WILLARD MCCARTY (willard.mccarty@kcl.ac.uk)
Mon, 28 Oct 1996 22:02:53 +0000 (GMT)

Humanist Discussion Group, Vol. 10, No. 369.
Center for Electronic Texts in the Humanities (Princeton/Rutgers)
Centre for Computing in the Humanities, King's College London
Information at http://www.princeton.edu/~mccarty/humanist/

[1] From: Ron Tetreault <tetro@is.dal.ca> (33)
Subject: Books real and virtual

[2] From: "Amsler, Robert" <amsler@usmd1.dyniet.com> (58)
Subject: RE: 10.0360 books real and virtual

--[1]----------------------------------------------------------------
Date: Mon, 28 Oct 1996 08:54:19 -0500
From: Ron Tetreault <tetro@is.dal.ca>
Subject: Books real and virtual

I admire Greg Lessard's chutzpah in speaking so forthrightly in favour of
the computerized book, though I suspect he was pulling our virtual leg.
Willard, however, has raised some serious issues about the distinction
between real and virtual texts.

Though a dedicated e-book maker, I'd give odds on the survival of print
media. Books are portable, comparatively cheap, and usable by people all
over the world. In these discussions, we always need to remind ourselves
that we're not obliged to place books and e-texts in competition. Instead
I prefer to emphasize the differing strengths of each.

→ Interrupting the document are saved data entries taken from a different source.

Lemma lit_local l b s t :
  no_nl l = true → no_nl s = true → line_end t = true →
  lit l (mkPos b (s +:+ t)) = (λ q, mkPos (prev q) (rest q +:+ t)) <$> lit l (mkPos b s).
Proof.
  revert b s. induction l as [|a l IH]; intros b s Hl Hs Ht; simpl; [done|].
  simpl in Hl. apply andb_true_iff in Hl as [Ha Hl].
  destruct s as [|x s]; simpl.
  - destruct t as [|x t]; simpl in *; [done|]. apply bool_decide_eq_true in Ht as ->.
    destruct (decide (a = NL)) as [->|?]; [vm_compute in Ha; discriminate Ha | reflexivity].
  - simpl in Hs. apply andb_true_iff in Hs as [Hx Hs]. destruct (decide (a = x)); [by apply IH | reflexivity].
Qed.

Lemma at_newline_ext s t :
  no_nl s = true → line_end t = true → at_newline (s +:+ t) = at_newline s.
Proof.
  destruct s as [|c s]; simpl.
  - destruct t as [|c t]; [done|]. simpl. intros _ ->%bool_decide_eq_true. done.
  - done.
Qed.

Lemma matches_local r b s t c :
  local r = true → no_nl s = true → line_end t = true →
  matches r (mkPos b (s +:+ t)) c = map (ext t) (matches r (mkPos b s) c).
Proof.
  intros Hr Hs Ht. revert b s c Hr Hs.
  induction r as [|k|l|a IHa d IHd|a IHa d IHd|a IHa|n a IHa| | | | |]; intros b s c Hr Hs;
    simpl in *; try done.
  - destruct s as [|x s]; simpl.
    + destruct t as [|x t]; simpl in *; [done|]. apply bool_decide_eq_true in Ht as ->.
      by destruct (in_cls k NL).
    + by destruct (in_cls k x).
  - rewrite lit_local by done. by destruct (lit l (mkPos b s)).
  - apply andb_true_iff in Hr as [Ha Hd]. rewrite IHa, flat_map_map, map_flat_map by done.
    apply flat_map_ext_in. intros [[b' s'] c'] Hin. apply matches_suffix in Hin.
    apply IHd; [done|]. by eapply (suffix_no_nl (mkPos b' s')).
  - apply andb_true_iff in Hr as [Ha Hd]. by rewrite IHa, IHd, map_app.
  - rewrite (star_fuel _ _ (String.length (s +:+ t)) (mkPos b s))
      by (simpl; rewrite ?str_length_app; lia).
    generalize (String.length (s +:+ t)). intros n. revert b s c Hs.
    induction n as [|n IHn]; intros b s c Hs; simpl; [done|].
    rewrite IHa, flat_map_map, map_app, map_flat_map by done. f_equal.
    apply flat_map_ext_in. intros [[b' s'] c'] Hin. simpl. rewrite !str_length_app.
    apply matches_suffix in Hin. apply suffix_no_nl in Hin; [|done].
    destruct (Nat.ltb_spec (String.length s') (String.length s)),
      (Nat.ltb_spec (String.length s' + String.length t) (String.length s + String.length t));
      try lia; [|done]. by apply IHn.
  - rewrite IHa, !map_map by done. apply map_ext_in. intros [[b' s'] c'] Hin.
    apply list_elem_of_In, matches_suffix, suffix_length in Hin. unfold ext, between.
    simpl in *. do 3 f_equal. rewrite !str_length_app.
    replace (String.length s + String.length t - (String.length s' + String.length t))%nat
      with (String.length s - String.length s')%nat by lia.
    apply str_take_app. lia.
  - unfold when. rewrite at_newline_ext by done. by destruct (at_newline s).
Qed.

(** A match of a pattern that ends with [$] takes its line to the end. *)
Lemma to_eol_rest r p c q :
  to_eol r = true → no_nl (rest p) = true → q ∈ matches r p c → rest q.1 = "".
Proof.
  revert p c q. induction r as [|k|l|a IHa d IHd|a IHa d IHd|a IHa|n a IHa| | | | |a IHa];
    intros p c q Hr Hp; simpl in Hr; try done; simpl.
  - intros H. apply list_elem_of_In, in_flat_map in H as (x & Hx & H).
    apply list_elem_of_In in Hx, H. apply matches_suffix in Hx.
    eapply IHd; [done| |exact H]. by eapply suffix_no_nl.
  - unfold when. destruct (at_newline (rest p)) eqn:E; [|by intros ?%elem_of_nil].
    intros ->%list_elem_of_singleton. simpl.
    destruct (rest p) as [|x s]; [done|]. simpl in *. rewrite E in Hp. done.
Qed.

(** ** Scanning a log line by line *)

(** [s.split("\n")] *)
Fixpoint split_nl_acc (s cur : string) : list string :=
  match s with
  | EmptyString => [cur]
  | String c s =>
      if decide (c = NL) then cur :: split_nl_acc s ""
      else split_nl_acc s (cur +:+ String c "")
  end.
Definition split_nl (s : string) : list string := split_nl_acc s "".

Lemma nl_NL : nl = String NL "".
Proof. reflexivity. Qed.

Lemma NL_code c : c ≠ NL → code c ≠ 10.
Proof.
  intros Hc E. apply Hc. unfold NL, char_of. change (Z.to_N 10) with 10%N.
  rewrite <- (Ascii.ascii_N_embedding c). f_equal. unfold code in E. lia.
Qed.

Lemma str_join_cons l ls : ls ≠ [] → str_join nl (l :: ls) = l +:+ nl +:+ str_join nl ls.
Proof. by destruct ls. Qed.

Lemma split_nl_acc_ne s cur : split_nl_acc s cur ≠ [].
Proof. revert cur. induction s; intros cur; simpl; [done|]. by case_decide. Qed.

Lemma split_nl_acc_join s cur : str_join nl (split_nl_acc s cur) = cur +:+ s.
Proof.
  revert cur. induction s as [|c s IH]; intros cur; cbn [split_nl_acc].
  - simpl. by rewrite str_app_nil.
  - case_decide as E.
    + subst. rewrite str_join_cons by apply split_nl_acc_ne. by rewrite IH.
    + rewrite IH, <- str_app_assoc. reflexivity.
Qed.

Lemma split_nl_join s : str_join nl (split_nl s) = s.
Proof. apply split_nl_acc_join. Qed.

Lemma split_nl_no_nl s cur :
  no_nl cur = true → Forall (λ l, no_nl l = true) (split_nl_acc s cur).
Proof.
  revert cur. induction s as [|c s IH]; intros cur Hc; cbn [split_nl_acc].
  - by repeat constructor.
  - case_decide as E.
    + constructor; [done|]. by apply IH.
    + apply IH. rewrite no_nl_app, Hc. simpl. by rewrite bool_decide_false by by apply NL_code.
Qed.

(** Splitting a log at its line feeds undoes joining lines with them. *)
Lemma split_nl_acc_app l s cur :
  no_nl l = true → split_nl_acc (l +:+ nl +:+ s) cur = (cur +:+ l) :: split_nl_acc s "".
Proof.
  revert cur. induction l as [|c l IH]; intros cur Hl.
  - rewrite str_app_nil. reflexivity.
  - rewrite str_app_cons. cbn [split_nl_acc]. simpl in Hl. apply andb_true_iff in Hl as [Hc Hl].
    rewrite decide_False; [|intros ->; vm_compute in Hc; discriminate Hc].
    rewrite IH by done. by rewrite <- str_app_assoc.
Qed.

Section line_pattern.
Context (a : ascii) (s0 : string) (r : re).
Let R : re := Seq Bol (Seq (Lit (String a s0)) r).

Context (Hlit : no_nl (String a s0) = true) (Hlocal : local r = true) (Heol : to_eol r = true).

Yes, as Pamela Cohen points out, books and print are the medium of
permanent record, and are likely to remain so. But it is precisely the
infinite revisibility of a text in the electronic medium that gives it a
capacity for growth and development that the book does not offer. Digital
media only justify themselves when they do things that cannot be done any
other way, so that if I make an e-text it is not to replace the book but to
give the text a dimension it does not have in print. The stasis of print
is valuable for some purposes, but the dynamism of electronic texts
produces an almost living, organic effect whose consequences we are only
beginning to realize. Even so basic a function as searching gives the
e-text an aura of animation, and WWW hypertext links offer a glimpse of Ted
Nelson's "docuverse" as a living organism, evolving and interdependent.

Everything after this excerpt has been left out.